Is this the end of globalisation?
China has just announced that last year, for the first time since it began opening up its economy to the world at the end of the 1970s, exports declined on an annual basis. And that is not all; in value terms, global trade declined in 2015. The obvious question is why.
While global trade also fell in 2009, the explanation was obvious: The world was experiencing a sharp contraction in GDP at the time. Last year, however, the world economy grew by a respectable 3%. Moreover, trade barriers have not risen significantly anywhere, and transport costs are falling, owing to the sharp decline in oil prices.
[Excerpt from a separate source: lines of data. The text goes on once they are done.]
(** Modelled from the spec: the slot exchange of the absent heap module.  Two
    array slots are exchanged and the [heap_index] of both nodes follows. *)
Definition heap_swap (h : Heap) (g : Graph) (i j : nat) : Heap * Graph :=
  match h !! i, h !! j with
  | Some x, Some y =>
      (<[i := y]> (<[j := x]> h),
       alter (set_heap_index (Some i)) y (alter (set_heap_index (Some j)) x g))
  | _, _ => (h, g)
  end.

(** Modelled from the spec: sifting upward in the absent heap module.  The
    node in slot [i] moves up while its distance is smaller than its
    parent's. *)
Fixpoint sift_up (fuel : nat) (h : Heap) (g : Graph) (i : nat) : Heap * Graph :=
  match fuel with
  | O => (h, g)
  | S fuel' =>
      if decide (i = 0%nat) then (h, g)
      else
        match h !! i, h !! parent i with
        | Some x, Some p =>
            if decide (node_get_distance g x < node_get_distance g p) then
              let '(h', g') := heap_swap h g i (parent i) in
              sift_up fuel' h' g' (parent i)
            else (h, g)
        | _, _ => (h, g)
        end
  end.

(** The slot holding the smallest distance among [i] and its children. *)
Definition smallest_of (h : Heap) (g : Graph) (i : nat) : nat :=
  let key (j : nat) : option Z := node_get_distance g <$> h !! j in
  let s1 :=
    match key (left_child i), key i with
    | Some kl, Some ki => if decide (kl < ki) then left_child i else i
    | _, _ => i
    end in
  match key (right_child i), key s1 with
  | Some kr, Some ks => if decide (kr < ks) then right_child i else s1
  | _, _ => s1
  end.
(** A completed GetScreen frame with a two-byte triplet payload: the
    format error surfaces from [process_byte], after the stage went back to
    Idle. *)
Example format_error_through_process_byte :
  process_byte (mkComm false BA [0x03; 0x08; 0; 0; 0; 1; 0] 7 7 zeros false [])
               0xBA =
  (mkComm false Idle [0x03; 0x08; 0; 0; 0; 1; 0] 7 7 zeros false
          [CallParsePacket [0x03; 0x08; 0; 0; 0; 1; 0]],
   Some ValueError).
Proof. reflexivity. Qed.

Lemma triplets_in_column_facts (c : Z) (n : nat) :
  forall data : list Z,
    (length data <= n)%nat -> triplets_in_column c data ->
    Z.of_nat (length data) mod 3 = 0 /\
    forall k : nat, (3 * k + 2 < length data)%nat ->
                    data !! (3 * k + 1)%nat = Some c.
Proof.
  induction n as [|n IH]; intros data Hlen Htic.
  - destruct data; [|simpl in Hlen; lia].
    split; [reflexivity|]. simpl. lia.
  - destruct data as [|a [|b [|x rest]]]; simpl in Htic; try contradiction.
    { split; [reflexivity|]. simpl. lia. }
    destruct Htic as [-> Htic]. simpl in Hlen.
    destruct (IH rest) as [Hmod Hlook]; [lia|exact Htic|].
    split.
    + simpl length. rewrite !Nat2Z.inj_succ.
      apply Z.mod_divide in Hmod; [|lia]. destruct Hmod as [m Hm].
      apply Z.mod_divide; [lia|]. exists (m + 1). lia.
    + intros [|k] Hk; [reflexivity|].
      replace (3 * S k + 1)%nat with (S (S (S (3 * k + 1)))) by lia.
      simpl. apply Hlook. simpl in Hk. lia.
Qed.

Lemma triplets_in_column_range (c : Z) (data : list Z) :
  triplets_in_column c data ->
  Z.of_nat (length data) mod 3 = 0 /\
  Forall (fun i => data !! Z.to_nat (i + 1) = Some c)
         (range_step3 (length data)).
Proof.
  intros Htic.
  destruct (triplets_in_column_facts c (length data) data) as [Hmod Hlook];
    [lia|exact Htic|].
  split; [exact Hmod|].
  pose proof (range_step3_triplets data Hmod) as Htr.
  unfold range_step3 in *. apply Forall_fmap, Forall_seq.
  intros k Hk. unfold compose. cbv beta.
  rewrite Forall_fmap, Forall_seq in Htr. specialize (Htr k Hk).
  unfold compose, triplet_at in Htr. cbv beta in Htr.
  replace (Z.to_nat (3 * Z.of_nat k + 1)) with (3 * k + 1)%nat by lia.
  apply Hlook. lia.
Qed.

(** C7: an incremental update (diff nonzero) whose triplets all name the
    same in-range column [c] returns, and every pixel in any other column
    has afterwards the value it had before the call. *)
Theorem incremental_update_keeps_other_columns
  (self : QuanshengComm) (payload : list Z) (diff c : Z) :
  diff <> 0 ->
  Forall is_byte payload ->
  triplets_in_column c payload ->
  0 <= c < 128 ->
  screen_ok (screen_data self) ->
  exists scr,
    parse_screen self payload diff = (set_screen_data scr self, Ok scr) /\
    forall row col,
      col <> Z.to_nat c ->
      pixel scr row col = pixel (screen_data self) row col.
Proof.
  intros Hd Hb Htic _ Hok.
  destruct (triplets_in_column_range c payload Htic) as [Hmod Hall].
  destruct (parse_screen_returns self payload diff Hb Hmod (or_intror Hok))
    as (scr & Hret & _ & Hsame).
  exists scr. split; [exact Hret|].
  intros row col Hcol. exact (Hsame Hd c Hall row col Hcol).
Qed.

Lemma incremental_update_keeps_other_columns_witness :
  exists scr,
    parse_screen init [0xFF; 5; 0; 0x0F; 5; 1] 1 =
      (set_screen_data scr init, Ok scr) /\
    forall row col,
      col <> Z.to_nat 5 ->
      pixel scr row col = pixel (screen_data init) row col.
Proof.
  apply (incremental_update_keeps_other_columns
           init [0xFF; 5; 0; 0x0F; 5; 1] 1 5).
  - lia.
  - repeat constructor; unfold is_byte; lia.
  - simpl. auto.
  - lia.
  - apply screen_ok_zeros.
Defined.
Tellingly, the so-called Baltic Dry Index, which measures the cost of chartering the large ships that carry most long-distance trade, has fallen to an all-time low. This indicates that markets do not expect a recovery, meaning that the data from 2015 could herald a new age of slowing trade. The obvious conclusion is that the once-irresistible forces of globalisation are losing steam.
The situation in China is telling. In recent decades, as it became the world’s leading trading economy, China transformed the global trading system. Now the value of both imports and exports have fallen, though the former have declined more, owing to the collapse of global commodity prices.
In fact, commodity prices are the key to understanding trade trends over the last few decades. When they were high, they drove increased trade – to the point that the share of trade to GDP rose – fuelling hype about the inevitable progress of globalization. But in 2012, commodity prices began to fall, soon bringing trade down with them.
Assume that one ton of steel and ten barrels of oil are needed to produce one car. In 2002-2003, that bundle of raw materials was worth around $800, or about 5% of the value of a $16,000 car. This implies that, during the early 2000s, industrial countries had to export five cars for every one hundred bundles of these raw materials they imported.